(** * Role store and claim pipeline of the JWT secrets plugin

    A shallow embedding of [plugin/path_roles.go] (the role endpoints:
    [pathRolesRead], [pathRolesWrite], [pathRolesDelete], [pathRolesList],
    [pathRoleExistenceCheck], with [getRole] and [setRole]) together with
    the claim-merge pipeline of the sign endpoint, and the properties of the
    design document that concern them.

    Conventions.
    - A Go [map[string]interface{}] is a [gmap string Value]; the dynamic
      types that matter to the code's type switch are the constructors of
      [Value].
    - A handler, which in Go returns a response pointer and an error,
      returns a pair of options; a handler that writes also returns the
      storage it leaves.
    - A compiled regular expression is its pattern text and its matcher.
      [regexp.Compile] is a parameter of the development. *)

From stdpp Require Import gmap strings list fin_maps pretty.
From Stdlib Require Import ZArith Lia Ascii.

Open Scope string_scope.
Open Scope Z_scope.

#[local] Set Warnings "-register-all".

(** ** Values, errors, responses *)

(** The dynamic values a claim may hold. *)
Inductive Value : Type :=
  | VNil
  | VString (s : string)
  | VStringSlice (l : list string)
  | VInt (n : Z)
  | VBool (b : bool)
  | VSlice (l : list Value).

(** What [%T] prints for a value. *)
Definition typeName (v : Value) : string :=
  match v with
  | VNil => "<nil>"
  | VString _ => "string"
  | VStringSlice _ => "[]string"
  | VInt _ => "int"
  | VBool _ => "bool"
  | VSlice _ => "[]interface {}"
  end.

(** Go [error] values: the sentinel [logical.ErrInvalidRequest] (the
    request error of the host), and any other error with its text. *)
Inductive error : Type :=
  | ErrInvalidRequest
  | Errorf (msg : string).

Inductive result (A : Type) : Type :=
  | Ok (a : A)
  | Err (e : error).
Arguments Ok {A} a.
Arguments Err {A} e.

----

▶ Problem to solve: Pull out each line of the entries that contains "Open".

▶ Reply to the exercise:
Open Scope string_scope.
Open Scope Z_scope.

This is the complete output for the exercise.